### [DIRECTIONS]
The entries below hold a line with "[by rewrite lookup_insert_ne|done]])." and a line with "[by rewrite lookup_delete_ne|done]].". Return those lines and all that lie between them, exactly and only.

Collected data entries
((

(** One operation on the shards is the operation on the map. *)
Lemma cmap_exec_refines sched o m s : fair_schedule sched → represents m s →
  ∃ m', cmap_exec sched o m = Ok ((map_exec o s).1, m') ∧ represents m' (map_exec o s).2.
Proof.
  intros Hf Hr.
  assert (∀ A key (f : gmap Z Z → A * gmap Z Z) (g : A → cmap_res) res s',
    local_at key f → g (f s).1 = res → (f s).2 = s' →
    ∃ m', (let! r := on_shard m key f in Ok (g r.1, r.2)) = Ok (res, m') ∧ represents m' s') as Hop.
  { intros A key f g res s' Hl Hg Hs. destruct (on_shard_spec m s key f Hr Hl) as (m' & -> & Hr').
    exists m'. simpl. rewrite Hg, <- Hs. done. }
  assert (∀ key, CMap_Get key m = Ok (default 0 (s !! key), bool_decide (is_Some (s !! key)))) as Hget.
  { intros key. unfold CMap_Get, GetShard. destruct (shard_index_some m s key Hr) as (i & items & -> & -> & Hk).
    by rewrite items_get_spec, Hk. }
  destruct o as [k v|k v cb|k v|k|k|k|k cb|k| | |]; cbn [cmap_exec map_exec fst snd].
  - apply (Hop _ k _ (λ _, RUnit)); [|done..]. split; [|intros; simpl; by rewrite lookup_insert_ne].
    intros. simpl. by rewrite !lookup_insert_eq.
  - apply (Hop _ k _ RInt); [|by rewrite items_get_spec..].
    split; [intros ? ? He|intros; rewrite items_get_spec; simpl; by rewrite lookup_insert_ne].
    rewrite !items_get_spec, He. simpl. by rewrite !lookup_insert_eq.
  - destruct (bool_decide (is_Some (s !! k))) eqn:Ef; cbn [fst snd];
      (apply (Hop _ k _ RBool); [|rewrite items_get_spec, Ef; done..]);
      (split; [intros ? ? He; rewrite !items_get_spec, He; simpl;
               (split; [done|]); destruct (negb _); by rewrite ?lookup_insert_eq
              |intros; rewrite items_get_spec; simpl; destruct (negb _); [by rewrite lookup_insert_ne|done]]).
  - rewrite Hget. by exists m.
  - unfold Has. rewrite Hget. by exists m.
  - apply (Hop _ k _ (λ _, RUnit)); [|done..]. split; [|intros; simpl; by rewrite lookup_delete_ne].
    intros. simpl. by rewrite !lookup_delete_eq.
  - apply (Hop _ k _ RBool); [|by rewrite items_get_spec|].
    + split; [intros ? ? He; rewrite !items_get_spec, He; simpl; (split; [done|]); destruct (_ && _); by rewrite ?lookup_delete_eq
             |intros; rewrite items_get_spec; simpl; destruct (_ && _); [by rewrite lookup_delete_ne|done]].
    + rewrite items_get_spec. simpl. destruct (cb k _ _); simpl; [|done]. case_bool_decide as Hs; simpl; [done|].
      symmetry. apply delete_id. by apply eq_None_not_Some.
  - apply (Hop _ k _ (λ r, RPair r.1 r.2)); [|by rewrite items_get_spec|done].
    split; [intros ? ? He; rewrite !items_get_spec, He; simpl; by rewrite !lookup_delete_eq
           |intros; simpl; by rewrite lookup_delete_ne].
  - exists m. by rewrite count_pairs, (shards_pairs m s Hr), length_map_to_list.
  - exists m. split; [|done]. unfold IsEmpty. rewrite count_pairs, (shards_pairs m s Hr), length_map_to_list.
    do 3 f_equal. case_bool_decide as He; [subst; by rewrite map_size_empty|]. apply Nat.eqb_neq. by intros ?%map_size_empty_inv.
  - exists m. by rewrite (items_spec sched m s).
Qed.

))

### [PROBLEM SOLUTION]
              |intros; rewrite items_get_spec; simpl; destruct (negb _); [by rewrite lookup_insert_ne|done]]).
  - rewrite Hget. by exists m.
  - unfold Has. rewrite Hget. by exists m.
  - apply (Hop _ k _ (λ _, RUnit)); [|done..]. split; [|intros; simpl; by rewrite lookup_delete_ne].
    intros. simpl. by rewrite !lookup_delete_eq.
  - apply (Hop _ k _ RBool); [|by rewrite items_get_spec|].
    + split; [intros ? ? He; rewrite !items_get_spec, He; simpl; (split; [done|]); destruct (_ && _); by rewrite ?lookup_delete_eq
             |intros; rewrite items_get_spec; simpl; destruct (_ && _); [by rewrite lookup_delete_ne|done]].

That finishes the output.